A 20" barrel was out of the question. They exist. Some have been made, but only a limited number and those are still being tested and used in R&D. The shooting team is testing them out, and police departments that are placing orders are getting them to try out. It might be months or even a year before those are released to us.

They could call me as soon as it was ready, but it was too early for lunch and I decided to hang out in the reception room. Comfy couch, a big screen with relevant videos, a rack of owners' manuals to thumb through, so the time would fly by.

But the part that made the time go quick was being allowed to fondle the sample rifles on the wall. The star was the M-43. Pictures have been released, and the one the wall had an "NRA show" tag dangling form the trigger card. I was allowed to handle it.

There are a lot of science fiction movie looking guns out there. But the M-43 is more like an alternate history novel looking gun. The guts are those of the RDB, but it looks are very retro: there are no plastic polymers, no Picatinny rails, no carry handles, just wood and steel. It harkens back to the 1940s or the 1950s, but not the one we know.

It looks like it could have been made in the U.S. in 1947 if there was no atomic bomb in 1945 and the U.S. had to invade the home islands (ask your grandfather what "Back to the Golden Gate in '48" meant to him), or in Germany if the D-Day invasion failed, or the Soviet Union if Hitler had not declared war on the U.S. after Pearl Harbor, or Japan if they had not bombed Pearl Harbor. If they made a movie out of one of the S.M. Sterling or Harry Turtledove series, these would make great props.

The muzzle looks like AK74's compensator, which I hope they will decide to use in the production model.
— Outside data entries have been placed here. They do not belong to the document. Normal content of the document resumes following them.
(** C5: WM_CLOSE invokes every subscriber of WindowCloseButtonClicked, in
    order, and returns 0 without reaching the base handler; it changes
    neither the object nor the desktop, and none of the calls it makes
    ends the process. *)
Theorem MessageHandler_WM_CLOSE (wparam lparam : Z) (h : Host) :
  let raised :=
    map (Invoke WindowCloseButtonClicked)
        (_windowCloseButtonClickedHandler (this h)) in
  MessageHandler WM_CLOSE wparam lparam h =
    (0, mkHost (this h) (desktop h) (calls h ++ raised))
  /\ existsb terminates raised = false.
Proof.
  split.
  - unfold MessageHandler, raise_WindowCloseButtonClicked. simpl.
    unfold_monad. now rewrite notify_log.
  - apply existsb_terminates_Invoke.
Qed.

(** C7: with no interop window yet, [OnResize] returns normally and leaves
    the whole host (object, desktop, call log) exactly as it was. *)
Theorem OnResize_before_Initialize (width height : Z) (h : Host) :
  _interopWindowHandle (this h) = nullptr ->
  OnResize width height h = (tt, h).
Proof.
  intro Hnull. unfold OnResize. unfold_monad. now rewrite Hnull.
Qed.

(** C6: with a create callback registered, WM_CREATE calls it exactly once,
    with the window handle and the rectangle (x, y, x + cx, y + cy) of the
    creation parameters, then shows the window with SW_MAXIMIZE when the
    callback left MaximizedMode and with SW_SHOW when it left DefaultMode,
    and returns 0. *)
Theorem MessageHandler_WM_CREATE_callback
    (wparam lparam : Z) (h : Host) (pfn : CreateCallbackFn) :
  _pfnCreateCallback (this h) = Some pfn ->
  let hWnd := _window (this h) in
  let rc := proposed_bounds (createStructAt (desktop h) lparam) in
  let issued :=
    [CreateCallback hWnd rc DefaultMode;
     ShowWindow hWnd (nCmdShow_of (pfn hWnd rc DefaultMode));
     UpdateWindow hWnd] in
  MessageHandler WM_CREATE wparam lparam h =
    (0, mkHost (this h) (desktop h) (calls h ++ issued))
  /\ count is_CreateCallback issued = 1%nat
  /\ (pfn hWnd rc DefaultMode = MaximizedMode ->
      In (ShowWindow hWnd SW_MAXIMIZE) issued)
  /\ (pfn hWnd rc DefaultMode = DefaultMode ->
      In (ShowWindow hWnd SW_SHOW) issued).
Proof.
  intros Hcb hWnd rc issued. repeat split.
  - unfold MessageHandler, _HandleCreateWindow. simpl. unfold_monad.
    rewrite Hcb. simpl. fold hWnd. unfold proposed_bounds in rc. fold rc.
    repeat rewrite <- app_assoc. simpl. subst issued.
    now destruct (pfn hWnd rc DefaultMode).
  - intro Hm. subst issued. rewrite Hm. simpl. auto.
  - intro Hm. subst issued. rewrite Hm. simpl. auto.
Qed.

(** C10: with no create callback registered, WM_CREATE still completes: the
    launch mode stays DefaultMode, the window is shown with SW_SHOW and
    updated, and the handler returns 0. *)
Theorem MessageHandler_WM_CREATE_no_callback (wparam lparam : Z) (h : Host) :
  _pfnCreateCallback (this h) = None ->
  MessageHandler WM_CREATE wparam lparam h =
    (0, mkHost (this h) (desktop h)
          (calls h ++ [ShowWindow (_window (this h)) SW_SHOW;
                       UpdateWindow (_window (this h))])).
Proof.
  intro Hcb. unfold MessageHandler, _HandleCreateWindow. simpl. unfold_monad.
  rewrite Hcb. simpl. now rewrite <- app_assoc.
Qed.

Lemma with_pUiaProvider_same (w : IslandWindow) :
  with_pUiaProvider (_pUiaProvider w) w = w.
Proof. now destruct w. Qed.

(** C9: when no provider is stored and [WindowUiaProvider::Create] throws,
    the exception is logged, the stored provider is null and null is
    returned, the call itself returning normally; when a provider is
    stored, it is returned as it is, [Create] is not consulted and nothing
    changes. *)
Theorem GetUiaProvider_failure_and_reuse (h : Host) :
  (forall hr : HRESULT,
      _pUiaProvider (this h) = nullptr ->
      WindowUiaProvider_Create (this h) = inl hr ->
      _GetUiaProvider h =
        (nullptr, mkHost (this h) (desktop h) (calls h ++ [LOG_HR hr]))
      /\ _pUiaProvider (this (exec _GetUiaProvider h)) = nullptr)
  /\ (_pUiaProvider (this h) <> nullptr ->
      _GetUiaProvider h = (_pUiaProvider (this h), h)).
Proof.
  split.
  - intros hr Hnull Hthrow.
    assert (Hrun : _GetUiaProvider h =
              (nullptr, mkHost (this h) (desktop h) (calls h ++ [LOG_HR hr]))).
    { unfold _GetUiaProvider. unfold_monad. rewrite Hnull. simpl.
      rewrite Hthrow. simpl.
      replace (with_pUiaProvider nullptr (this h)) with (this h); [reflexivity|].
      rewrite <- Hnull. symmetry. apply with_pUiaProvider_same. }
    split; [exact Hrun|]. unfold exec. now rewrite Hrun.
  - intro Hstored. unfold _GetUiaProvider. unfold_monad.
    destruct (Z.eqb_spec nullptr (_pUiaProvider (this h))) as [E|E].
    + now elim Hstored.
    + reflexivity.
Qed.

(** WM_SETFOCUS with an interop window: focus goes to it and the message is
    eaten, the base handler is not reached. *)
Lemma MessageHandler_WM_SETFOCUS_island (wparam lparam : Z) (h : Host) :
  _interopWindowHandle (this h) <> nullptr ->
  MessageHandler WM_SETFOCUS wparam lparam h =
    (0, mkHost (this h) (desktop h)
          (calls h ++ [SetFocus (_interopWindowHandle (this h))])).
Proof.
  intro Hset. unfold MessageHandler. simpl. unfold_monad. unfold nonnull.
  destruct (Z.eqb_spec (_interopWindowHandle (this h)) nullptr) as [E|E].
  - now elim Hset.
  - reflexivity.
Qed.

(** C1, where the code departs from it: on WM_SETFOCUS with no interop
    window the handler does reach the base handler, but not with the host
    untouched: the case block is left without a break, control runs into
    the non-client button cases, and every DragRegionClicked subscriber is
    invoked first. *)
Theorem MessageHandler_WM_SETFOCUS_no_island (wparam lparam : Z) (h : Host) :
  _interopWindowHandle (this h) = nullptr ->
  MessageHandler WM_SETFOCUS wparam lparam h =
    base_MessageHandler WM_SETFOCUS wparam lparam
      (mkHost (this h) (desktop h)
         (calls h ++ map (Invoke DragRegionClicked)
                         (_DragRegionClickedHandlers (this h)))).
Proof.
  intro Hnull. unfold MessageHandler. simpl. unfold_monad. rewrite Hnull.
  simpl. unfold nonclient_button_case, raise_DragRegionClicked. unfold_monad.
  now rewrite notify_log.
Qed.

Lemma SetIsFullscreen_this (fFullscreenEnabled : bool) (h : Host) :
  this (exec (SetIsFullscreen fFullscreenEnabled) h) =
  after_SetIsFullscreen fFullscreenEnabled h.
Proof.
  unfold after_SetIsFullscreen. unfold_fullscreen. simpl.
  destruct (_ShouldUpdateStylesOnFullscreen _);
    destruct fFullscreenEnabled; simpl; try reflexivity;
    destruct (_fullscreen (this h)); simpl;
    destruct (monitorInfoAvailable _ _); reflexivity.
Qed.

Lemma ToggleFullscreen_eq (h : Host) :
  ToggleFullscreen h = SetIsFullscreen (negb (_fullscreen (this h))) h.
Proof. reflexivity. Qed.

Lemma perform_this (c : FullscreenCall) (h : Host) :
  this (exec (perform c) h) =
  after_SetIsFullscreen
    (match c with
     | Call_SetIsFullscreen b => b
     | Call_ToggleFullscreen => negb (_fullscreen (this h))
     end) h.
Proof.
  destruct c; simpl.
  - apply SetIsFullscreen_this.
  - unfold exec. rewrite ToggleFullscreen_eq. apply SetIsFullscreen_this.
Qed.

(** C2, amended: in every sequence of [SetIsFullscreen] / [ToggleFullscreen]
    calls, a call made while the window is in fullscreen (or that leaves it
    windowed) leaves the cached non-fullscreen rectangle alone, and a call
    made while it is not, and which enters fullscreen, stores the window
    rectangle there; a call that
    leaves the window in fullscreen stores, when [GetMonitorInfo] succeeds,
    the rectangle of the monitor nearest the window at that call in the
    cached fullscreen rectangle; when the query fails, or the call leaves
    fullscreen, the cached fullscreen rectangle keeps its value. *)
Theorem fullscreen_rectangles_backup
    (earlier : list FullscreenCall) (c : FullscreenCall) (h0 : Host) :
  let h := exec (perform_all earlier) h0 in
  let h' := exec (perform c) h in
  (_fullscreen (this h) = true \/ _fullscreen (this h') = false ->
   _rcNonFullscreenWindowSize (this h') = _rcNonFullscreenWindowSize (this h))
  /\ (_fullscreen (this h) = false -> _fullscreen (this h') = true ->
      _rcNonFullscreenWindowSize (this h') =
      windowRect (desktop h) (_window (this h)))
  /\ (_fullscreen (this h') = true -> monitor_info_succeeds h = true ->
      _rcFullscreenWindowSize (this h') = monitor_rect_under_window h)
  /\ (_fullscreen (this h') = false \/ monitor_info_succeeds h = false ->
      _rcFullscreenWindowSize (this h') = _rcFullscreenWindowSize (this h)).
Proof.
  intros h h'. subst h'. generalize h. clear h. intro h.
  rewrite perform_this. unfold after_SetIsFullscreen.
  set (b := match c with
            | Call_SetIsFullscreen b => b
            | Call_ToggleFullscreen => negb (_fullscreen (this h))
            end).
  destruct b; destruct (_fullscreen (this h)) eqn:Hfs;
    destruct (monitor_info_succeeds h) eqn:Hmi; simpl;
    repeat split; intros; try reflexivity; try discriminate;
    repeat match goal with
    | H : _ \/ _ |- _ => destruct H
    end; try reflexivity; try discriminate.
Qed.

Lemma wrap32_add_sub (l r : Z) : int32 r -> wrap32 (l + wrap32 (r - l)) = r.
Proof.
  unfold int32, wrap32. intro Hr.
  replace (l + ((r - l + 2 ^ 31) mod 2 ^ 32 - 2 ^ 31) + 2 ^ 31)
    with (l + (r - l + 2 ^ 31) mod 2 ^ 32) by lia.
  rewrite Zplus_mod_idemp_r.
  replace (l + (r - l + 2 ^ 31)) with (r + 2 ^ 31) by lia.
  rewrite Z.mod_small; lia.
Qed.

Lemma placed_RECT (r : RECT) :
  RECT_in_range r ->
  placed (left r) (top r) (RECT_WIDTH r) (RECT_HEIGHT r) = r.
Proof.
  intros (_ & _ & Hr & Hb). destruct r as [l t r b]; simpl in *.
  unfold placed, RECT_WIDTH, RECT_HEIGHT; simpl.
  now rewrite !wrap32_add_sub.
Qed.

Lemma land_set_flag (a b : Z) : Z.land (Z.lor a b) b = b.
Proof.
  apply Z.bits_inj'. intros n Hn. rewrite Z.land_spec, Z.lor_spec.
  destruct (Z.testbit a n), (Z.testbit b n); reflexivity.
Qed.

Lemma land_cleared_flags (a b : Z) : Z.land (Z.ldiff a b) b = 0.
Proof.
  apply Z.bits_inj'. intros n Hn.
  rewrite Z.land_spec, Z.ldiff_spec, Z.bits_0.
  destruct (Z.testbit a n), (Z.testbit b n); reflexivity.
Qed.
Behind that, there is a thin tongue of metal with only one indentation, which I hope means it will accept AK bayonets. There are flip up front and rear sights which make it easier to store and carry. They are crude looking stamped steel, but very adjustable. There is barrel ventilation sleeve instead of an accessory rail, that reminded me of those metal handguards on M-1 carbines. The wood is beefy and very period piece. I was told that the wooden furniture was expensive and difficult to make with compared to polymers. The sling attachment points are as simple and crude as those of the M-3 Grease Gun SMG.

Hefting this rifle is as close as I will come to ever holding a British EM-2. The EM-2 was a bullpup that the UK Army briefly adopted in 7x43mm/.280 caliber until Winston Churchill ordered standardization on 7.62x51mm. The example I saw did not have the wooden cheek piece, but like the EM-2, it would required a thin sheet of wrap around wood. The EM-2 required an expensively heat & steam sweated layer of wood pressed an shaped around the receiver cover.

It did not seem like very long before my rifle was taken apart, reassembled with OD furniture, test fired and returned to me. It was explained to me that the upgrade from basic black was more involved that just throwing different colored plastic into the molds. All the color variations were the result of sending basic furniture to a contractor who Cerakoted them.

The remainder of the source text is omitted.